▸ **WORK REQUEST**: Output each record exactly, with nothing omitted.
*** Opening RECORDED DATA ***
(** The store [load_documents] builds is consistent when the fit returns
    one row per document. *)
Lemma load_documents_consistent (env : Env) (force : bool) (w : World)
    (m : Matrix) (v' : Vectorizer) :
  flat_map (record_for env) (glob_chunks env) <> [] ->
  force = true \/ count (self w) = 0 ->
  fit_transform (vectorizer (self w))
    (map content (flat_map (record_for env) (glob_chunks env))) = (Ok m, v') ->
  shape0 m
  = List.length (map content (flat_map (record_for env) (glob_chunks env))) ->
  exists w',
    load_documents env force w = (Ok tt, w') /\ consistent (self w').
Proof.
  intros Hsome Hscan Hfit Hrows.
  destruct (load_documents_fitted env force w m v' Hsome Hscan Hfit)
    as [w' [Hl Hs]].
  exists w'. split; [exact Hl|].
  unfold consistent. rewrite Hs. simpl. rewrite Hrows. apply length_map.
Qed.

End ScanFacts.

Section ScanClaims.

Context {E : Externals}.

Lemma nothing_usable_no_record (env : Env) :
  nothing_usable env -> flat_map (record_for env) (glob_chunks env) = [].
Proof.
  unfold nothing_usable. generalize (glob_chunks env) as files.
  induction files as [|f files IH]; intro H; [reflexivity|].
  simpl. rewrite IH by (intros p Hp; apply H; right; exact Hp).
  rewrite app_nil_r. specialize (H f (or_introl eq_refl)).
  unfold record_for. destruct (read_text env f) as [text|e]; [|reflexivity].
  rewrite H. reflexivity.
Qed.

(** C8. With [force_reload] false and a populated index, [load_documents]
    does nothing but log that it skips: the document records, the matrix
    and the fitted model are unchanged, the corpus is not scanned (no file
    count or read error is logged), nothing is fitted and no artifact is
    written. *)
Theorem load_documents_noop_when_populated (env : Env) (w : World) :
  0 < count (self w) ->
  load_documents env false w
  = (Ok tt,
     mkWorld (self w) (db w)
             (log w ++ [(INFO, AlreadyContains (count (self w)))])).
Proof.
  intro H. unfold load_documents, bind, get_self. simpl.
  apply Nat.ltb_lt in H. rewrite H. reflexivity.
Qed.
*** Closing RECORDED DATA ***
▸ **TASK RESULT**:
(** The store [load_documents] builds is consistent when the fit returns
    one row per document. *)
Lemma load_documents_consistent (env : Env) (force : bool) (w : World)
    (m : Matrix) (v' : Vectorizer) :
  flat_map (record_for env) (glob_chunks env) <> [] ->
  force = true \/ count (self w) = 0 ->
  fit_transform (vectorizer (self w))
    (map content (flat_map (record_for env) (glob_chunks env))) = (Ok m, v') ->
  shape0 m
  = List.length (map content (flat_map (record_for env) (glob_chunks env))) ->
  exists w',
    load_documents env force w = (Ok tt, w') /\ consistent (self w').
Proof.
  intros Hsome Hscan Hfit Hrows.
  destruct (load_documents_fitted env force w m v' Hsome Hscan Hfit)
    as [w' [Hl Hs]].
  exists w'. split; [exact Hl|].
  unfold consistent. rewrite Hs. simpl. rewrite Hrows. apply length_map.
Qed.

End ScanFacts.

Section ScanClaims.

Context {E : Externals}.

Lemma nothing_usable_no_record (env : Env) :
  nothing_usable env -> flat_map (record_for env) (glob_chunks env) = [].
Proof.
  unfold nothing_usable. generalize (glob_chunks env) as files.
  induction files as [|f files IH]; intro H; [reflexivity|].
  simpl. rewrite IH by (intros p Hp; apply H; right; exact Hp).
  rewrite app_nil_r. specialize (H f (or_introl eq_refl)).
  unfold record_for. destruct (read_text env f) as [text|e]; [|reflexivity].
  rewrite H. reflexivity.
Qed.

(** C8. With [force_reload] false and a populated index, [load_documents]
    does nothing but log that it skips: the document records, the matrix
    and the fitted model are unchanged, the corpus is not scanned (no file
    count or read error is logged), nothing is fitted and no artifact is
    written. *)
Theorem load_documents_noop_when_populated (env : Env) (w : World) :
  0 < count (self w) ->
  load_documents env false w
  = (Ok tt,
     mkWorld (self w) (db w)
             (log w ++ [(INFO, AlreadyContains (count (self w)))])).
Proof.
  intro H. unfold load_documents, bind, get_self. simpl.
  apply Nat.ltb_lt in H. rewrite H. reflexivity.
Qed.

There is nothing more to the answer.